The opening to a forthcoming essay, “Nothing to Lose: Logsex and Genital Injury in Peter of Cornwall’s Book of Revelations.”

[content note: sexual coercion and abuse]

The single manuscript of Peter of Cornwall’s Book of Revelations (c. 1200) comprises more than 1000 accounts of visions of and visits to heaven, hell, and less certainly identifiable places, assembled, as Peter explains, to prove that our souls are immortal and that the afterlife exists.[1] The work is chiefly remarkable for its size. It makes no attempt to respond to newly developing concept of purgatory, nor to look much further for its material than the desert fathers, a handful of saints’ lives, writings by Bede and Gregory the Great, and other timeworn, doctrinally tested texts. Even its few unique visions—typically neat accounts of monks or canons who either stay in their cloister or don’t, and who are either rewarded, or aren’t—tend to be narratively indistinguishable from the work’s older material.

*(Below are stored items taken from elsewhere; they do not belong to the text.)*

(** * UltraBalancer Pro: selection strategies, circuit breaker, rate
      limiters and connection pool

    A shallow embedding of the Python sources under [src/plugins],
    [src/reliability] and [src/core/connection_pool.py].

    Conventions of the embedding.
    - Python [int] is [Z]; list positions and loop fuel are [nat].
    - In the circuit breaker, the sliding window and the pool a Python
      [float] is a clock reading or a rate that is only compared, subtracted
      or truncated once, and is idealised as an exact rational [Q].  In the
      token bucket, whose arithmetic accumulates, a [float] is the binary64
      double it is (a primitive [float]), an [int] stays an [int], and the
      two mix as Python mixes them.
    - [time.time()] is an explicit argument of every operation that reads
      the clock; the reads made inside one pool operation see one instant.
    - A [dict] keyed by strings is a [gmap string _]; where the iteration
      order of the dict is observable it is an insertion-ordered
      association list instead.
    - Every method takes the object state and returns the new state next to
      its result; a method that can raise returns an [outcome].
    - Locks are not modelled: each method body runs atomically. *)

From Stdlib Require Import ZArith QArith Qminmax Lia Lqa List Floats.
From stdpp Require Import gmap strings list fin_maps.

Local Open Scope Z_scope.

(** ** Python exceptions and results *)

Inductive exn : Type :=
  | IndexError
  | ValueError
  | RuntimeError
  | CircuitOpenError
  | OverflowError
  | BaseException.

Inductive outcome (A : Type) : Type :=
  | Return (a : A)
  | Raise (e : exn).
Arguments Return {A} a.
Arguments Raise {A} e.

(** [l[i]] for a Python list: negative positions count from the end, and a
    position outside [-len, len) raises [IndexError]. *)
Definition py_index {A} (l : list A) (i : Z) : outcome A :=
  let n := Z.of_nat (length l) in
  if (0 <=? i) && (i <? n) then
    match l !! Z.to_nat i with Some x => Return x | None => Raise IndexError end
  else if (- n <=? i) && (i <? 0) then
    match l !! Z.to_nat (n + i) with Some x => Return x | None => Raise IndexError end
  else Raise IndexError.

(** Truthiness of a Python [str]: only the empty string is falsy. *)
Definition str_truthy (s : string) : bool :=
  match s with EmptyString => false | String _ _ => true end.

(** [int(x)] on a float: truncation towards zero. *)
Definition py_int (x : Q) : Z := Z.quot (Qnum x) (Z.pos (Qden x)).

(** ** Circuit breaker ([src/reliability/circuit_breaker.py]) *)

Module CircuitBreaker.

Inductive CircuitState : Type := CLOSED | OPEN | HALF_OPEN.

#[global] Instance CircuitState_eq_dec : EqDecision CircuitState.
Proof. solve_decision. Defined.

Record CircuitBreakerConfig : Type := {
  failure_threshold : Z;
  success_threshold : Z;
  timeout : Q;
  window_size : Z
}.

Record Stats : Type := {
  total_calls : Z;
  successful_calls : Z;
  failed_calls : Z;
  rejected_calls : Z;
  state_changes : Z
}.

Record t : Type := {
  config : CircuitBreakerConfig;
  state : CircuitState;
  failure_count : Z;
  success_count : Z;
  last_failure_time : Q;
  call_history : list bool;
  stats : Stats
}.

Definition default_config : CircuitBreakerConfig :=
  {| failure_threshold := 5; success_threshold := 2;
     timeout := 60; window_size := 10 |}.

(** [__init__] *)
Definition init (cfg : CircuitBreakerConfig) : t :=
  {| config := cfg; state := CLOSED; failure_count := 0; success_count := 0;
     last_failure_time := 0; call_history := [];
     stats := {| total_calls := 0; successful_calls := 0; failed_calls := 0;
                 rejected_calls := 0; state_changes := 0 |} |}.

This would seem to suit the work for a study of prevailing monastic mentalités, were it not for one story in particular, Peter’s version of Saint Patrick’s Purgatory, which appears here and nowhere else in medieval storytelling. Uniquely for Peter’s collection, this story says nothing definite about the afterlife or the sensible governance of this or any other world and refuses the easy moralization otherwise common to this genre as a whole and to this compilation in particular. More than that, it’s an astonishing story, outstanding even among the enthusiasm for British clerics of this period (Gerald of Wales, Gervase of Tilbury, Ralph of Coggeshall, inter alia) for assembling collections of wonders and oddities.

It goes as follows: on a small island in Ireland, north of Galway, a knight enters a well-appointed hall, followed soon thereafter by a certain King Gulinus and retinue, who are met with wild applause, as if returning from a hunt. Gulinus chats briefly with the knight, who, on spotting the king’s beautiful daughter, at once “exarsit” [blazes up] with love for her.[2] Gulinus asks the knight if he would like to “uti amplexibus” [use the embraces] of his daughter, and the knight says yes. Then this happens:

And [Gulinus] ordered a servant to prepare a bed for them in a chamber. And this was done. And, lo, when the knight believed he was about to consummate marriage with this girl, his eyes were opened and he saw a most ancient, arid, and misshapen trunk lying between his arms, and his male member was squeezed into a certain hole made in that trunk, which a servant deputed to the task by Gulinus shredded and weakened by striking a nail with a hammer vigorously and very frequently, confining his virile member in that hole, so that the knight desired a hundred times to incur death, if it were possible, rather than sustain such agony even for a brief while. When the foresaid servant had very frequently repeated the blows on the nail with the hammer, and, more narrowing compressing the knight’s penis, had dashed, smashed, battered, and pounded it, and when this knight had suffered these dire straits of tortures and cried out and wailed for the great part of the day, and was exhausted to death, Gulinus said to his ministers, “How’s that knight, our son-in-law, getting on?”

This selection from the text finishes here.